▶ _DATASET EXCERPTS_
(** C2 as stated fails: a typed text of blanks, and a clip without speech,
    both reach [chat_response] with the empty string. *)
Lemma C2_counterexample :
  Invoke (chat_response_call []) ∈
    trace (run_script Sample.w_ok
             (Sample.form None (lit "   ") Sample.English true false) None ∅).2 /\
  Invoke (chat_response_call []) ∈
    trace (run_script (Sample.world Sample.key_env (Ok (lit " ")) (Ok Sample.calm) None)
             (Sample.form (Some Sample.clip) [] Sample.English true false) None ∅).2.
Proof. split; [at_index 12%nat|at_index 15%nat]. Qed.

(** C3: with the Clear Chat button pressed the run leaves an empty log and
    asks for the rerun, whatever the log held; the rerun leaves it empty.
    (The button exists only in a run that passed the credential check.) *)
Theorem C3_clear_empties_log w i h f :
  not_key (environ w !! KEY) = false ->
  clear i = true ->
  (run_script w i h f).1 = Abrupt Rerun /\
  log (run_script w i h f).2 = [] /\
  log (interaction w i (start h f)).2 = [].
Proof.
  intros Hk Hc. unfold run_script, interaction.
  rewrite (app_clear w i _ Hk Hc). do 2 (split; [reflexivity|]).
  rewrite (app_open w (released i)) by done.
  by rewrite (body_idle w (released i) []).
Qed.

Lemma C3_clear_empties_log_witness :
  let i := Sample.form None [] Sample.Hindi false true in
  let h := Some [(lit "a", lit "b"); (lit "c", lit "d")] in
  (run_script Sample.w_ok i h ∅).1 = Abrupt Rerun /\
  log (run_script Sample.w_ok i h ∅).2 = [] /\
  log (interaction Sample.w_ok i (start h ∅)).2 = [].
Proof.
  apply (C3_clear_empties_log Sample.w_ok
           (Sample.form None [] Sample.Hindi false true)
           (Some [(lit "a", lit "b"); (lit "c", lit "d")]) ∅);
    vm_compute; reflexivity.
Defined.

(** C4: the Ask button pressed with no file and no typed text: the run
    shows the warning and stops; no adapter is called, no remote request is
    made, and the log and the files are as before. *)
Theorem C4_no_input_no_call w i h f :
  not_key (environ w !! KEY) = false ->
  run i = true -> clear i = false ->
  audio_file i = None -> typed i = [] ->
  (run_script w i h f).1 = Abrupt Stop /\
  StWarning no_input_message ∈ trace (run_script w i h f).2 /\
  Forall (fun e => is_adapter_call e = false) (trace (run_script w i h f).2) /\
  log (run_script w i h f).2 = default [] h /\
  files (run_script w i h f).2 = f.
Proof.
  intros Hk Hr Hc Ha Hty. unfold run_script.
  rewrite app_open, body_no_input by done. state_simpl.
  split; [reflexivity|]. split; [|split; [|done]].
  - apply elem_of_app. right. by apply list_elem_of_singleton.
  - apply Forall_app. split; [|by repeat constructor].
    apply Forall_forall. intros e He. by eapply widgets_plain.
Qed.

Lemma C4_no_input_no_call_witness :
  let i := Sample.form None [] Sample.English true false in
  let h := Some [(lit "a", lit "b")] in
  (run_script Sample.w_ok i h ∅).1 = Abrupt Stop /\
  StWarning no_input_message ∈ trace (run_script Sample.w_ok i h ∅).2 /\
  Forall (fun e => is_adapter_call e = false) (trace (run_script Sample.w_ok i h ∅).2) /\
  log (run_script Sample.w_ok i h ∅).2 = [(lit "a", lit "b")] /\
  files (run_script Sample.w_ok i h ∅).2 = ∅.
Proof.
  apply (C4_no_input_no_call Sample.w_ok
           (Sample.form None [] Sample.English true false)
           (Some [(lit "a", lit "b")]) ∅);
    vm_compute; reflexivity.
Defined.

(** C5 (as amended): once [transcribe_with_whisper] was called on the
    temporary copy of an upload, the copy is gone at the end of the run,
    whether the transcription returned or raised, provided [os.remove] did
    not refuse; a refusal is swallowed and the copy stays. *)
Theorem C5_temp_file_removed_unless_refused w i h f p :
  Invoke (transcribe_with_whisper_call p) ∈ trace (run_script w i h f).2 ->
  exists a,
    audio_file i = Some a /\ p = tmp_path_of w a /\
    files (run_script w i h f).2 !! p =
      match remove_fault w p with
      | None => None
      | Some _ => Some (content a)
      end.
Proof.
  intros H. apply run_justified in H. simpl in H.
  destruct H as [(Hk & Hc & Hr) (a & Ha & -> & Hf)].
  exists a. split; [exact Ha|]. split; [reflexivity|].
  unfold run_script. rewrite app_open by done.
  rewrite (body_audio w i a (log (start h f))) by done.
  assert (files (listened w a (opened w (start h f))) !! tmp_path_of w a =
          match remove_fault w (tmp_path_of w a) with
          | None => None
          | Some _ => Some (content a)
          end) as E.
  { state_simpl. destruct (remove_fault w (tmp_path_of w a));
      [apply lookup_insert_eq|exact Hf]. }
  destruct (transcript w a) as [u|e]; [|exact E].
  unfold replied. destruct (chat_reply w u); exact E.
Qed.

Lemma C5_temp_file_removed_unless_refused_witness :
  let w := Sample.world Sample.key_env (Raised (OpenAIError (lit "quota"))) (Ok Sample.calm) None in
  let i := Sample.form (Some Sample.clip) [] Sample.English true false in
  exists a,
    audio_file i = Some a /\ lit "/tmp/tmpk3x9.wav" = tmp_path_of w a /\
    files (run_script w i None ∅).2 !! lit "/tmp/tmpk3x9.wav" =
      match remove_fault w (lit "/tmp/tmpk3x9.wav") with
      | None => None
      | Some _ => Some (content a)
      end.
Proof.
  apply (C5_temp_file_removed_unless_refused
           (Sample.world Sample.key_env (Raised (OpenAIError (lit "quota"))) (Ok Sample.calm) None)
           (Sample.form (Some Sample.clip) [] Sample.English true false)
           None ∅ (lit "/tmp/tmpk3x9.wav")).
  at_index 12%nat.
Defined.

(** C5 as stated fails: when [os.remove] refuses, the copy is still there
    after the transcription, with and without a transcription error. *)
Lemma C5_counterexample :
  let denied := Some (OSError (lit "Permission denied")) in
  let i := Sample.form (Some Sample.clip) [] Sample.English true false in
  let w1 := Sample.world Sample.key_env (Ok (lit "hello")) (Ok Sample.calm) denied in
  let w2 := Sample.world Sample.key_env (Raised (OpenAIError (lit "quota")))
              (Ok Sample.calm) denied in
  (Invoke (transcribe_with_whisper_call (lit "/tmp/tmpk3x9.wav"))
     ∈ trace (run_script w1 i None ∅).2 /\
   files (run_script w1 i None ∅).2 !! lit "/tmp/tmpk3x9.wav" = Some []) /\
  (Invoke (transcribe_with_whisper_call (lit "/tmp/tmpk3x9.wav"))
     ∈ trace (run_script w2 i None ∅).2 /\
   files (run_script w2 i None ∅).2 !! lit "/tmp/tmpk3x9.wav" = Some []).
Proof.
  split; (split; [at_index 12%nat|vm_compute; reflexivity]).
Qed.
(** ** Greedy selection: when it returns and when it raises *)

Lemma max_from_lookup (xs : list float) :
  forall (best : nat * float) (i : nat),
    max_from best i xs = best \/
    exists n, xs !! n = Some (snd (max_from best i xs)) /\
              fst (max_from best i xs) = (i + n)%nat.
Proof.
  induction xs as [|x rest IH]; intros best i; simpl; [left; reflexivity |].
  destruct (IH (if Num.flt (snd best) x then (i, x) else best) (S i))
    as [Hsame | (n & Hn & Hp)].
  - rewrite Hsame. destruct (Num.flt (snd best) x); [| left; reflexivity].
    right. exists 0%nat. simpl. split; [reflexivity | lia].
  - right. exists (S n). split; [exact Hn | rewrite Hp; lia].
Qed.

Lemma py_max_position (v : list float) (p : nat) (m : float) :
  py_max v = Ok (p, m) -> v !! p = Some m.
Proof.
  destruct v as [|x0 rest]; simpl; [discriminate |].
  intros [= H].
  destruct (max_from_lookup rest (0%nat, x0) 1%nat) as [Hsame | (n & Hn & Hp)];
    rewrite H in *; simpl in *.
  - injection Hsame as -> ->. reflexivity.
  - subst p. exact Hn.
Qed.

Lemma index_from_total (xs : list float) (p : nat) (m : float) :
  forall i, (i <= p < i + length xs)%nat ->
    exists n, index_from i xs p m = Ok n /\ (i <= n <= p)%nat.
Proof.
  induction xs as [|x rest IH]; intros i Hp; simpl in *; [lia |].
  destruct (Nat.eqb i p) eqn:E; simpl.
  - exists i. split; [reflexivity | lia].
  - apply Nat.eqb_neq in E.
    destruct (Num.feq x m); [exists i; split; [reflexivity | lia] |].
    destruct (IH (S i) ltac:(lia)) as (n & Hn & Hb).
    exists n. split; [exact Hn | lia].
Qed.

(** On a non-empty row, [max] and [index] return, and the index found is
    that of an entry of the row. *)
Lemma py_index_of_max (v : list float) :
  v <> [] ->
  exists p m n, py_max v = Ok (p, m) /\ py_index v (p, m) = Ok n /\
                (n <= p < length v)%nat.
Proof.
  intros Hne. destruct (py_max_nonempty v Hne) as ([p m] & Hm).
  pose proof (py_max_position v p m Hm) as Hp.
  apply lookup_lt_Some in Hp.
  destruct (index_from_total v p m 0%nat ltac:(lia)) as (n & Hn & Hb).
  exists p, m, n. split; [exact Hm |]. split; [exact Hn | lia].
Qed.

Lemma pickBestAction_ok (a : Agent) (k : string) (row : list float) :
  q a !! k = Some row -> row <> [] -> (length row <= 5)%nat ->
  exists act, pickBestAction a k = Ok act.
Proof.
  intros Hk Hne Hlen.
  destruct (py_index_of_max row Hne) as (p & m & n & Hm & Hn & Hb).
  destruct (lookup_lt_is_Some_2 ACTIONS n) as [act Hact]; [simpl; lia |].
  exists act. unfold pickBestAction.
  rewrite Hk. simpl. rewrite Hm. simpl. rewrite Hn. simpl. rewrite Hact.
  reflexivity.
Qed.

Lemma findBestAction_ok (a : Agent) (k : string) (dr : Draw) (row : list float) :
  q a !! k = Some row -> row <> [] -> (length row <= 5)%nat ->
  exists act, findBestAction a k dr = Ok act.
Proof.
  intros Hk Hne Hlen. unfold findBestAction.
  destruct (Num.fle _ _); [eauto | exact (pickBestAction_ok a k row Hk Hne Hlen)].
Qed.
(** * AuraFinance: a shallow embedding of the client-side logic

    The development follows the TypeScript sources of the frontend:

    - [GoalService.calculateMonths]  (services/goalService.ts)
    - [GoalPlanner]: [runSimulation], [getScenarioMetrics]  (pages/GoalPlanner.tsx)
    - [useSSEStream]  (hooks/useSSEStream.ts)
    - [Portfolio]: [handleOptimize], [runMonteCarlo], [lineData]  (pages/Portfolio.tsx)
    - [Comparison]: [handleCompare]  (pages/Comparison.tsx)
    - [Backtest]: [handleBacktest], [handleClearCache], [MetricCard]
      (pages/Backtest.tsx)
    - the stores of the portfolio, of the comparison and of the watchlist
      (state/*.ts)

    Conventions of the embedding.

    - A JavaScript [number] is an exact rational ([Q]); rounding of IEEE
      doubles is not modelled.  Where the source can produce [NaN] the value
      is an [option] and [None] stands for [NaN].
    - A [Date] is its time value in milliseconds ([Z]); an invalid date has
      no time value ([None]).  The built-in parser [new Date(string)] and the
      clock [new Date()] are parameters.
    - An [await]ed call that may reject, and code that may throw, return an
      [outcome].
    - React state is an explicit record threaded through the handlers;
      observable effects (requests, alerts, callbacks) are collected in a
      trace. *)

From Stdlib Require Import ZArith QArith Qround Qpower Qminmax Qabs.
From Stdlib Require Import List Sorted String Ascii Bool Lia DecimalString.
Import ListNotations.

Open Scope string_scope.
Open Scope Q_scope.

(** ** Outcomes of fallible code *)

Inductive outcome (A : Type) : Type :=
| Returns (a : A)
| Throws (e : string).
Arguments Returns {A} a.
Arguments Throws {A} e.


(** ** types/goal.ts *)

Record GoalBase := mkGoalBase {
  name : string;
  target_amount : Q;
  target_date : string;          (* YYYY-MM-DD *)
  current_savings : Q;
  monthly_contribution : Q;
  risk_profile : option string
}.

Record YearlyProjection := mkYearlyProjection {
  year : Q;
  amount : Q;
  contribution : Q;
  growth : Q
}.

Record ScenarioProjections := mkScenarioProjections {
  median : list YearlyProjection;
  worst : list YearlyProjection;
  best : list YearlyProjection
}.

Record ETFDetail := mkETFDetail {
  ticker : string;
  etf_name : string;
  percent : Q;
  desc : string
}.

Record SimulationResult := mkSimulationResult {
  success_probability : Q;
  gap_amount : Q;
  projected_amount_at_deadline : Q;
  recommended_allocation : list (string * Q);
  etf_suggestions : list (string * ETFDetail);
  yearly_projections : list YearlyProjection;
  scenarios : ScenarioProjections;
  on_track : bool;
  suggestions : list (string * Q)
}.

(** The three values of the [scenarioView] state. *)
Inductive ScenarioView := ViewMedian | ViewBest | ViewWorst.

(** [simulation.scenarios[scenarioView]] *)
Definition scenario_of (s : ScenarioProjections) (v : ScenarioView)
  : list YearlyProjection :=
  match v with
  | ViewMedian => median s
  | ViewBest => best s
  | ViewWorst => worst s
  end.

(** ** Numeric helpers of the JavaScript runtime *)

(** [Math.max(a, b)] on finite numbers. *)
Definition Math_max (a b : Q) : Q := Qmax a b.

(** [Math.round(x)]: the integer nearest to [x], ties towards +infinity. *)
Definition Math_round (x : Q) : Z := Qfloor (x + (1 # 2)).

(** The sum of a list of numbers. *)
Fixpoint Qsum (l : list Q) : Q :=
  match l with
  | [] => 0
  | x :: r => x + Qsum r
  end.

(** [a <= b] as a JavaScript boolean. *)
Definition Qleb (a b : Q) : bool := Qle_bool a b.

(** [a > b] as a JavaScript boolean. *)
Definition Qgtb (a b : Q) : bool := negb (Qle_bool a b).

(** ** services/goalService.ts *)

Module GoalService.

Section Clock.

(** [new Date(s).getTime()]: [None] for an invalid date. *)
Variable Date_parse : string -> option Z.
(** [new Date().getTime()] at the time of the call. *)
Variable today : Z.

Definition MS_PER_DAY : Z := 1000 * 60 * 60 * 24.

(** The divisor [30.44]. *)
Definition DAYS_PER_MONTH : Q := 3044 # 100.

(** [calculateMonths]: [NaN] (here [None]) flows through [Math.abs],
    [Math.ceil], [Math.floor] and [Math.max] when the date is invalid. *)
Definition calculateMonths (targetDate : string) : option Z :=
  match Date_parse targetDate with
  | None => None
  | Some target =>
      let diffTime := Z.abs (target - today) in
      let diffDays := Qceiling (inject_Z diffTime / inject_Z MS_PER_DAY) in
      Some (Z.max 1 (Qfloor (inject_Z diffDays / DAYS_PER_MONTH)))
  end.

▶ _TASK STATEMENT_
Return nothing but the lines from the start of the listing above through the line containing "false) None ∅).2.", exactly as given.

▶ _EXERCISE SOLUTION_
(** C2 as stated fails: a typed text of blanks, and a clip without speech,
    both reach [chat_response] with the empty string. *)
Lemma C2_counterexample :
  Invoke (chat_response_call []) ∈
    trace (run_script Sample.w_ok
             (Sample.form None (lit "   ") Sample.English true false) None ∅).2 /\
  Invoke (chat_response_call []) ∈
    trace (run_script (Sample.world Sample.key_env (Ok (lit " ")) (Ok Sample.calm) None)
             (Sample.form (Some Sample.clip) [] Sample.English true false) None ∅).2.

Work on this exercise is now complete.